Exercise details — Whenever the word "scanner" shows up in a line of the data, copy that line.

Data to process —
Lemma itoa_from_digits f n acc :
  forallb is_digit acc = true → forallb is_digit (itoa_from f n acc) = true.
Proof.
  revert n acc. induction f as [|f IH]; intros n acc Ha; [done|]. cbn [itoa_from].
  assert (forallb is_digit (bz (0x30 + n mod 10) :: acc) = true) as Hd.
  { cbn [forallb]. rewrite Ha, andb_true_r. unfold is_digit.
    pose proof (Z.mod_pos_bound n 10 eq_refl). rewrite bv_bz by lia.
    apply andb_true_iff; split; apply Z.leb_le; lia. }
  destruct (_ =? 0); [done | by apply IH].
Qed.

Lemma Itoa_digits n : forallb is_digit (Itoa n) = true.
Proof. by apply itoa_from_digits. Qed.

Lemma itoa_from_nonempty f n acc : (0 < f)%nat → itoa_from f n acc ≠ [].
Proof.
  revert n acc. induction f as [|f IH]; intros n acc Hf; [lia|]. cbn [itoa_from].
  destruct (_ =? 0); [done|]. destruct f; [done|]. apply IH. lia.
Qed.

Lemma Itoa_nonempty n : Itoa n ≠ [].
Proof. apply itoa_from_nonempty. lia. Qed.

Lemma Atoi_digits s u :
  forallb is_digit s = true → digits s = Some u → u < 2 ^ 63 → 0 ≤ u → Atoi s = Ok u.
Proof.
  intros Hs Hd Hu Hu0. unfold Atoi.
  assert ((match s with
    | "-"%byte :: t => (true, t) | "+"%byte :: t => (false, t) | _ => (false, s) end) = (false, s)) as ->.
  { destruct s as [|b t]; [done|]. apply andb_true_iff in Hs as [Hb _].
    destruct b; try done; vm_compute in Hb; done. }
  rewrite Hd. by rewrite (proj2 (Z.leb_le _ _)), (proj2 (Z.ltb_lt _ _)) by lia.
Qed.

Lemma Atoi_Itoa n : 0 ≤ n < 2 ^ 63 → Atoi (Itoa n) = Ok n.
Proof.
  intros H. apply Atoi_digits; try lia; [apply Itoa_digits|].
  unfold digits. destruct (Itoa n) eqn:E; [by apply Itoa_nonempty in E|].
  rewrite <- E. unfold Itoa. by rewrite digits_itoa_from by lia.
Qed.

(** A text [Atoi] accepts is a sign and digits. *)
Definition number_char (b : byte) : bool :=
  is_digit b || bool_decide (b = "-"%byte) || bool_decide (b = "+"%byte).

Lemma digits_from_chars acc s u : digits_from acc s = Some u → forallb is_digit s = true.
Proof.
  revert acc. induction s as [|b s IH]; intros acc; cbn; [done|].
  unfold is_digit, digit. destruct (_ && _); [|done]. cbn. apply IH.
Qed.

Lemma Atoi_chars s n : Atoi s = Ok n → forallb number_char s = true ∧ s ≠ [].
Proof.
  unfold Atoi. intros H.
  assert (∀ ds u, digits ds = Some u → forallb number_char ds = true ∧ ds ≠ []) as Hd.
  { intros ds u E. unfold digits in E. destruct ds as [|b ds]; [done|]. split; [|done].
    apply digits_from_chars in E. rewrite forallb_forall in E |- *. intros c Hc.
    unfold number_char. by rewrite (E c Hc). }
  assert (∃ ds u, digits ds = Some u ∧
    (s = ds ∨ s = "-"%byte :: ds ∨ s = "+"%byte :: ds)) as (ds & u & E & Hs).
  { destruct s as [|b t]; [done|]. destruct b; cbn beta iota in H;
      match type of H with context [digits ?x] =>
        destruct (digits x) eqn:E; [|done]; exists x; eauto end. }
  apply Hd in E as [E Hne]. destruct Hs as [-> |[-> | ->]]; [done|..]; split; try done;
    cbn [forallb]; by rewrite E.
Qed.

Lemma number_char_graphic b : number_char b = true → graphic b = true.
Proof. revert b. byte_enum. Qed.

End numbers.
(* ===== verification/GoJsonDecode.v ===== *)
(** * [encoding/json]: decoding an object of strings

    [json.Decoder] on a text that the scanner of GoJson.v accepts, for a struct whose
    fields are strings: reading one value after the other off a stream, unquoting of
    strings, the walk over the members of an object, and the matching of member names
    with fields. [None] is the panic Go's decoder ends
    in when the walk and the scanner disagree; that it never happens is proved here. *)
From S2P Require Import Prelude GoUnicode GoStrings GoIO GoJson.
Open Scope Z_scope.

Module jsondecode.
Import jsonscan.

(** ** Strings *)

(** [utf16.IsSurrogate] and [utf16.DecodeRune]. *)
Definition IsSurrogate (r : Z) : bool := (0xD800 <=? r) && (r <? 0xE000).
Definition DecodeSurrogates (r1 r2 : Z) : Z :=
  if (0xD800 <=? r1) && (r1 <? 0xDC00) && (0xDC00 <=? r2) && (r2 <? 0xE000)
  then Z.lor (Z.shiftl (r1 - 0xD800) 10) (r2 - 0xDC00) + 0x10000 else utf8.RuneError.

(** [getu4]: a backslash, a [u] and four hexadecimal digits. *)
Definition getu4 (s : bytes) : option Z :=
  match s with
  | b0 :: b1 :: d3 :: d2 :: d1 :: d0 :: _ =>
      if Byte.eqb b0 x5c && Byte.eqb b1 x75 then
        match hex.value d3, hex.value d2, hex.value d1, hex.value d0 with
        | Some n3, Some n2, Some n1, Some n0 => Some (((n3 * 16 + n2) * 16 + n1) * 16 + n0)
        | _, _, _, _ => None
        end
      else None
  | _ => None
  end.

Definition unescape (c : byte) : option byte :=
  if one_of c (gs"/'" ++ [x22; x5c]) then Some c
  else if one_of c gs"b" then Some x08
  else if one_of c gs"f" then Some x0c
  else if one_of c gs"n" then Some x0a
  else if one_of c gs"r" then Some x0d
  else if one_of c gs"t" then Some x09 else None.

Finished exercise —
    [json.Decoder] on a text that the scanner of GoJson.v accepts, for a struct whose
    in when the walk and the scanner disagree; that it never happens is proved here. *)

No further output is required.